Fig. 2.

Increased oxidative stress in tissues of progeroid Ercc1^-/Δ mice and old WT mice. (a) Levels of four cyclopurine lesions (R-cdG, S-cdG, R-cdA, S-cdA) measured in liver tissues of 4-month-old WT, Xpa^-/- and Ercc1^-/Δ mice (n = 3 per genotype) by LC-MS/MS/MS. (b) Detection of endogenous superoxide production by quantifying 2-OH-E⁺ by HPLC/electrochemical analysis in DHE-treated kidney (n = 3–7) and liver (n = 6–9 animals per genotype/age). (c) Representative images from immuno-spin trapping of endogenous, biomolecular free radicals with 5,5-dimethyl-1-pyrroline-N-oxide (DMPO).
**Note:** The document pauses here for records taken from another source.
(** X28.  In such a state no call takes a pinned page out of its frame:
    after any call the page is still in the page table with the same
    frame, its pin count has gone down by one at most, and the bytes of
    the frame are the same unless the call was a write into this
    frame. *)
Theorem pinned_page_stays (n k : nat) (disk : gmap Z (list Byte.byte)) (os : list op)
    (s s' : BufferPoolManagerInstance) (o : op) (p : page_id_t) (f : frame_id_t) (pg : Page) :
  (2 ≤ k)%nat →
  fetches_allocated (BufferPoolManagerInstance_new n k disk) os →
  run default_evictable (BufferPoolManagerInstance_new n k disk) os = Some s →
  step default_evictable s o = Some s' →
  page_table_ s !! p = Some f → pages_ s !! f = Some pg → 0 < pin_count_ pg →
  page_table_ s' !! p = Some f ∧
  ∃ pg', pages_ s' !! f = Some pg' ∧ page_id_ pg' = p ∧
    pin_count_ pg - 1 ≤ pin_count_ pg' ∧
    (data_ pg' = data_ pg ∨ ∃ bytes, o = OpWrite f bytes ∧ data_ pg' = bytes).
Proof.
  intros Hk Hos Hrun Hstep Hp Hpg Hpos.
  destruct (reachable_data_inv n k disk os s Hk Hos Hrun) as [Hs Hd].
  destruct (bi_table _ Hs _ _ Hp) as (pg0 & _ & Hpg0 & Hid & _).
  rewrite Hpg in Hpg0. injection Hpg0 as <-.
  assert (Hlen : (f < length (pages_ s))%nat) by (by eapply lookup_lt_Some).
  assert (Hsame : page_table_ s !! p = Some f ∧
            ∃ pg', pages_ s !! f = Some pg' ∧ page_id_ pg' = p ∧
              pin_count_ pg - 1 ≤ pin_count_ pg' ∧
              (data_ pg' = data_ pg ∨ ∃ bytes, o = OpWrite f bytes ∧ data_ pg' = bytes)).
  { split; [done|]. exists pg. split; [done|]. split; [done|]. split; [lia|by left]. }
  assert (Hother : ∀ f1 pg1 pt' r' fl' nxt' dk',
            f1 ≠ f → pt' !! p = Some f →
            page_table_ (mkBPM (pool_size_ s) (<[f1 := pg1]> (pages_ s)) pt' r' fl' nxt' dk') !! p
              = Some f ∧
            ∃ pg', pages_ (mkBPM (pool_size_ s) (<[f1 := pg1]> (pages_ s)) pt' r' fl' nxt' dk')
                     !! f = Some pg' ∧ page_id_ pg' = p ∧
              pin_count_ pg - 1 ≤ pin_count_ pg' ∧
              (data_ pg' = data_ pg ∨ ∃ bytes, o = OpWrite f bytes ∧ data_ pg' = bytes)).
  { intros f1 pg1 pt' r' fl' nxt' dk' Hne Hpt'. split; [done|]. exists pg. simpl.
    rewrite list_lookup_insert_ne by done. split; [done|]. split; [done|].
    split; [lia|by left]. }
  assert (Hrepl : ∀ f0 pid pg0 bytes nxt, replaced s s' f0 pid pg0 bytes nxt → p ≠ pid →
            page_table_ s' !! p = Some f ∧
            ∃ pg', pages_ s' !! f = Some pg' ∧ page_id_ pg' = p ∧
              pin_count_ pg - 1 ≤ pin_count_ pg' ∧
              (data_ pg' = data_ pg ∨ ∃ bytes, o = OpWrite f bytes ∧ data_ pg' = bytes)).
  { intros f0 pid pg0 bytes nxt Hrep Hne.
    destruct (replaced_table _ _ _ _ _ _ _ Hs Hrep) as [_ Hold].
    destruct Hrep as (Hpg0 & Hpin0 & _ & _ & Hpages & _).
    assert (f ≠ f0) by (intros ->; rewrite Hpg in Hpg0; injection Hpg0 as <-; lia).
    split; [by apply (Hold _ _ Hne)|]. exists pg.
    rewrite Hpages, list_lookup_insert_ne by done.
    split; [done|]. split; [done|]. split; [lia|by left]. }
  destruct o as [|q|q d|q| |q|f1 bytes]; simpl in Hstep.
  - destruct (NewPgImp default_evictable s) as [[s1 o]|] eqn:Hnew; [|done].
    injection Hstep as <-. pose proof (NewPgImp_view _ _ _ Hs Hd Hnew) as Hv.
    destruct o as [[pid f0]|]; [|by subst]. destruct Hv as (-> & pg0 & Hrep).
    apply (Hrepl _ _ _ _ _ Hrep). pose proof (di_alloc _ Hd _ _ Hp). lia.
  - destruct (page_table_ s !! q) as [f0|] eqn:Hq.
    + destruct (FetchPgImp_hit s q f0 Hs Hq) as (pg0 & r' & c & Hpg0 & Hid0 & Hent & Hfetch).
      rewrite Hfetch in Hstep. injection Hstep as <-.
      destruct (decide (f0 = f)) as [->|Hne]; [|by apply Hother].
      rewrite Hpg in Hpg0. injection Hpg0 as <-. split; [done|]. eexists. simpl.
      rewrite list_lookup_insert_eq by done. split; [done|]. simpl.
      split; [congruence|]. split; [lia|by left].
    + destruct (FetchPgImp default_evictable s q) as [[s1 o]|] eqn:Hfetch; [|done].
      injection Hstep as <-. pose proof (FetchPgImp_miss _ _ _ _ Hs Hd Hq Hfetch) as Hv.
      destruct o as [f0|]; [|by destruct Hv as [-> _]]. destruct Hv as (pg0 & Hrep).
      apply (Hrepl _ _ _ _ _ Hrep). congruence.
  - destruct (UnpinPgImp s q d) as [[s1 b]|] eqn:Hun; [|done]. injection Hstep as <-.
    destruct (UnpinPgImp_view _ _ _ _ _ Hs Hun)
      as [[-> _]|(f0 & pg0 & r' & Hq & Hpg0 & Hid0 & Hpos0 & _ & Hent & ->)]; [done|].
    destruct (decide (f0 = f)) as [->|Hne]; [|by apply Hother].
    rewrite Hpg in Hpg0. injection Hpg0 as <-. split; [done|]. eexists. simpl.
    rewrite list_lookup_insert_eq by done. split; [done|]. simpl.
    split; [congruence|]. split; [lia|by left].
  - destruct (FlushPgImp s q) as [[s1 b]|] eqn:Hflush; [|done]. injection Hstep as <-.
    destruct (FlushPgImp_view _ _ _ _ Hs Hflush)
      as [_ [(-> & _)|(f0 & pg0 & Hq & Hpg0 & Hid0 & _ & ->)]]; [done|].
    destruct (decide (f0 = f)) as [->|Hne]; [|by apply Hother].
    rewrite Hpg in Hpg0. injection Hpg0 as <-. split; [done|]. eexists. simpl.
    rewrite list_lookup_insert_eq by done. split; [done|]. simpl.
    split; [congruence|]. split; [lia|by left].
  - injection Hstep as <-.
    destruct (FlushAllPgsImp_view s Hs Hd) as (Hpt & Hpages & _).
    rewrite Hpt, Hpages, list_lookup_fmap, Hpg. split; [done|]. eexists. split; [done|].
    unfold flushed. destruct (decide _); simpl; (split; [done|]); (split; [lia|by left]).
  - destruct (DeletePgImp s q) as [[s1 b]|] eqn:Hdl; [|done]. injection Hstep as <-.
    destruct (DeletePgImp_view _ _ _ _ Hs Hdl)
      as [->|(f0 & pg0 & r' & Hq & Hpg0 & Hid0 & Hpin0 & _ & Hent & ->)]; [done|].
    assert (Hne : f0 ≠ f) by (intros ->; rewrite Hpg in Hpg0; injection Hpg0 as <-; lia).
    apply Hother; [done|]. rewrite lookup_delete_ne; [done|]. intros ->. congruence.
  - injection Hstep as <-. unfold write_data.
    destruct (pages_ s !! f1) as [pg1|] eqn:Hpg1; [|done].
    destruct (decide (f1 = f)) as [->|Hne]; [|by apply Hother].
    rewrite Hpg in Hpg1. injection Hpg1 as <-. split; [done|]. eexists. simpl.
    rewrite list_lookup_insert_eq by done. split; [done|]. simpl.
    split; [done|]. split; [lia|]. right. by exists bytes.
Qed.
The level of oxidant stress was determined by immunodetection of DMPO-adducted biomolecules in renal and liver sections. DMPO staining is illustrated in red, actin in green to illustrate tissue architecture and DAPI in blue to highlight cell nuclei. (d) Lipid peroxidation as measured by quantitation of 4-hydroxynonenal protein adducts via ELISA (n = 3–4 mice per group). For all panels, values represent the mean ± SD, *p < 0.05, **p < 0.01, ***p < 0.001 determined by one-way ANOVA with Tukey's test.